### REQUIREMENT
All that is needed is the line containing "repeat match goal with" together with each line after it, transcribed exactly to the end of the records.

[INPUT DATA]

(** X3. An input token without an equals sign must name a regular file.
    When the file system says the path does not exist, [processInput]
    writes that it is not found; when it exists and is not a regular file,
    that it is not a valid file.  In both cases the path is written between
    quotes, the value is [false], and nothing else changes: nothing is
    loaded, no directory is allowed, the engine is not constructed. *)
Theorem input_file_must_be_regular (env : Env) (s : CLI) (t : string) :
  vm_find g_argInputFile (m_args s) = Some (Some t) ->
  after_first "="%char t = None ->
  (fs_exists env t = inr false ->
   processInput env s =
     (Ret false, wrote [(Cerr, (quoted t ++ " is not found." ++ endl)%string)] s)) /\
  (fs_exists env t = inr true ->
   fs_is_regular_file env t = inr false ->
   processInput env s =
     (Ret false, wrote [(Cerr, (quoted t ++ " is not a valid file." ++ endl)%string)] s)).
Proof.
  intros Hfind Heq.
  assert (E : forall r, readToken env t s = (Ret false, r) -> processInput env s = (Ret false, r)).
  { intros r Hr. unfold processInput, bind.
    rewrite (@readInput_token env s t Hfind), Hr. reflexivity. }
  split.
  - intro Hex. apply E. unfold readToken. rewrite Heq. unfold bind. rewrite Hex.
    reflexivity.
  - intros Hex Hreg. apply E. unfold readToken. rewrite Heq. unfold bind.
    rewrite Hex. cbn [lift ret negb]. rewrite Hreg. reflexivity.
Qed.

Lemma input_file_must_be_regular_witness :
  vm_find g_argInputFile (m_args directory_given) = Some (Some "lib"%string) /\
  after_first "="%char "lib" = None /\
  fs_exists Sample.quiet_engine "lib" = inr true /\
  fs_is_regular_file Sample.quiet_engine "lib" = inr false /\
  processInput Sample.quiet_engine directory_given =
    (Ret false,
     wrote [(Cerr, (quoted "lib" ++ " is not a valid file." ++ endl)%string)] directory_given).
Proof.
  assert (H1 : vm_find g_argInputFile (m_args directory_given) = Some (Some "lib"%string))
    by reflexivity.
  assert (H2 : after_first "="%char "lib" = None) by reflexivity.
  assert (H3 : fs_exists Sample.quiet_engine "lib" = inr true) by (vm_compute; reflexivity).
  assert (H4 : fs_is_regular_file Sample.quiet_engine "lib" = inr false)
    by (vm_compute; reflexivity).
  repeat (split; [assumption |]).
  exact (proj2 (@input_file_must_be_regular Sample.quiet_engine directory_given "lib"%string H1 H2) H3 H4).
Defined.

(** ** The configuration of the engine *)

Section Configuration.

Variable args : variables_map.

Lemma Runs_ret A (a : A) : Runs args (ret a) a [] [].
Proof.
  intros s Hc Ha. exists s. rewrite !app_nil_r, orb_false_r. repeat split; auto.
Qed.

Lemma Runs_bind A B (m : M A) (k : A -> M B) (a : A) (b : B) c1 c2 w1 w2 :
  Runs args m a c1 w1 ->
  Runs args (k a) b c2 w2 ->
  Runs args (bind m k) b (c1 ++ c2) (w1 ++ w2).
Proof.
  intros Hm Hk s Hc Ha.
  destruct (Hm s Hc Ha) as (s1 & E1 & Hc1 & Ha1 & L1 & O1 & F1 & S1 & R1 & D1).
  destruct (Hk s1 Hc1 Ha1) as (s2 & E2 & Hc2 & Ha2 & L2 & O2 & F2 & S2 & R2 & D2).
  exists s2. unfold bind. rewrite E1, E2.
  rewrite L2, L1, O2, O1, F2, F1, S2, S1, R2, R1, D2, D1, !app_assoc.
  repeat split; auto.
  rewrite <- orb_assoc. f_equal.
  destruct w1; destruct w2; reflexivity.
Qed.

Lemma Runs_eq A (m : M A) (a : A) c c' w w' :
  Runs args m a c w -> c = c' -> w = w' -> Runs args m a c' w'.
Proof. intros H Hc Hw. subst. exact H. Qed.

Lemma Runs_when (b : bool) (m : M unit) c w :
  (b = true -> Runs args m tt c w) ->
  Runs args (when b m) tt (if b then c else []) (if b then w else []).
Proof.
  destruct b; intro H; simpl.
  - apply H. reflexivity.
  - apply Runs_ret.
Qed.

Lemma Runs_call (env : Env) (c : engine_call) :
  on_call env c = None -> Runs args (call env c) tt [c] [].
Proof.
  intros Hok s Hc Ha. unfold call, bind, deref, modify. rewrite Hc, Hok.
  eexists. split; [reflexivity |]. cbn.
  rewrite app_nil_r, orb_false_r. repeat split; auto.
Qed.

Lemma Runs_as_string (name v : string) :
  vm_find name args = Some (Some v) -> Runs args (as_string name) v [] [].
Proof.
  intros Hfind s Hc Ha. unfold as_string, bind, get. rewrite Ha, Hfind.
  exists s. rewrite !app_nil_r, orb_false_r. repeat split; auto.
Qed.

Lemma Runs_serr (t : string) : Runs args (serr t) tt [] [(Cerr, t)].
Proof.
  intros s Hc Ha. eexists. split; [reflexivity |]. cbn.
  rewrite app_nil_r, orb_true_r. repeat split; auto.
Qed.

(** An option that is given and holds a string holds [value_of]. *)
Lemma value_of_given (name : string) :
  absent_or_string args name ->
  requested args name = true ->
  vm_find name args = Some (Some (value_of args name)).
Proof.
  unfold absent_or_string, requested, count, value_of.
  destruct (vm_find name args) as [[v |] |]; intros H Hr.
  - reflexivity.
  - contradiction H. reflexivity.
  - discriminate.
Qed.

Lemma count_zero (name : string) :
  Nat.eqb (count args name) 0 = negb (requested args name).
Proof.
  unfold requested, count. destruct (vm_find name args); reflexivity.
Qed.

End Configuration.

Lemma if_same A (b : bool) (x : A) : (if b then x else x) = x.
Proof. destruct b; reflexivity. Qed.

Lemma configure_runs (env : Env) (s : CLI) :
  (forall c, on_call env c = None) ->
  (exists v, vm_find g_argInputFile (m_args s) = Some (Some v)) ->
  absent_or_string (m_args s) g_argSetContract ->
  absent_or_string (m_args s) g_argOutputDir ->
  absent_or_string (m_args s) g_argFile ->
  m_compiler s = true ->
  exists s',
    configure env s = (Ret tt, s') /\
    m_compiler s' = true /\
    m_args s' = m_args s /\
    engine_log s' = engine_log s ++ configure_calls s /\
    out s' = out s ++
      (if requested (m_args s) g_argTvmOptimize then [(Cerr, deprecation_notice)] else []) /\
    g_hasOutput s' = g_hasOutput s || requested (m_args s) g_argTvmOptimize /\
    m_sourceCodes s' = m_sourceCodes s /\
    m_remappings s' = m_remappings s /\
    reader_log s' = reader_log s.
Proof.
  intros Hok [v Hv] Hcontract Hdir Hfile Hc.
  assert (Hinput : vm_find g_argInputFile (m_args s) =
                   Some (Some (value_of (m_args s) g_argInputFile))).
  { unfold value_of. rewrite Hv. reflexivity. }
  unfold configure, bind at 1, get.
  match goal with
  | |- exists s', ?m s = _ /\ _ =>
      assert (HRuns : Runs (m_args s) m tt (configure_calls s)
                (if requested (m_args s) g_argTvmOptimize
                 then [(Cerr, deprecation_notice)] else []))
  end.
  { eapply Runs_eq.
    - eapply Runs_bind; [apply Runs_when; intro; apply Runs_call; apply Hok |].
      eapply Runs_bind; [apply Runs_call; apply Hok |].
      eapply Runs_bind; [apply Runs_when; intro; apply Runs_call; apply Hok |].
      eapply Runs_bind.
      { apply Runs_when. intro Hg.
        eapply Runs_bind;
          [apply Runs_as_string; apply (value_of_given Hcontract Hg)
          | apply Runs_call; apply Hok]. }
      eapply Runs_bind.
      { apply Runs_when. intro Hg.
        eapply Runs_bind;
          [apply Runs_as_string; apply (value_of_given Hdir Hg)
          | apply Runs_call; apply Hok]. }
      eapply Runs_bind.
      { apply Runs_when. intro Hg.
        eapply Runs_bind;
          [apply Runs_as_string; apply (value_of_given Hfile Hg)
          | apply Runs_call; apply Hok]. }
      eapply Runs_bind; [apply Runs_when; intro; apply Runs_call; apply Hok |].
      eapply Runs_bind; [apply Runs_when; intro; apply Runs_call; apply Hok |].
      eapply Runs_bind.
      { apply Runs_when. intro.
        eapply Runs_bind; apply Runs_call; apply Hok. }
      eapply Runs_bind; [apply Runs_call; apply Hok |].
      eapply Runs_bind; [apply Runs_when; intro; apply Runs_serr |].
      eapply Runs_bind; [apply Runs_when; intro; apply Runs_call; apply Hok |].
      eapply Runs_bind; [apply Runs_as_string; exact Hinput | apply Runs_call; apply Hok].
    - unfold configure_calls, given. rewrite !count_zero. unfold requested.
      repeat match goal with
             | |- context [Nat.ltb 0 (count (m_args s) ?n)] =>
                 destruct (Nat.ltb 0 (count (m_args s) n))
             end; reflexivity.
    - unfold given, requested.
      repeat (cbn [app]; rewrite ?if_same).
      destruct (Nat.ltb 0 (count (m_args s) g_argTvmOptimize)); reflexivity. }
  destruct (HRuns s Hc eq_refl) as (s' & E & H1 & H2 & H3 & H4 & H5 & H6 & H7 & H8).
  exists s'. rewrite E, H3, H4, H5.
  repeat split; auto.
  destruct (requested (m_args s) g_argTvmOptimize); reflexivity.
Qed.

[/INPUT DATA]

### EXERCISE ANSWER
      repeat match goal with
             | |- context [Nat.ltb 0 (count (m_args s) ?n)] =>
                 destruct (Nat.ltb 0 (count (m_args s) n))
             end; reflexivity.
    - unfold given, requested.
      repeat (cbn [app]; rewrite ?if_same).
      destruct (Nat.ltb 0 (count (m_args s) g_argTvmOptimize)); reflexivity. }
  destruct (HRuns s Hc eq_refl) as (s' & E & H1 & H2 & H3 & H4 & H5 & H6 & H7 & H8).
  exists s'. rewrite E, H3, H4, H5.
  repeat split; auto.
  destruct (requested (m_args s) g_argTvmOptimize); reflexivity.
Qed.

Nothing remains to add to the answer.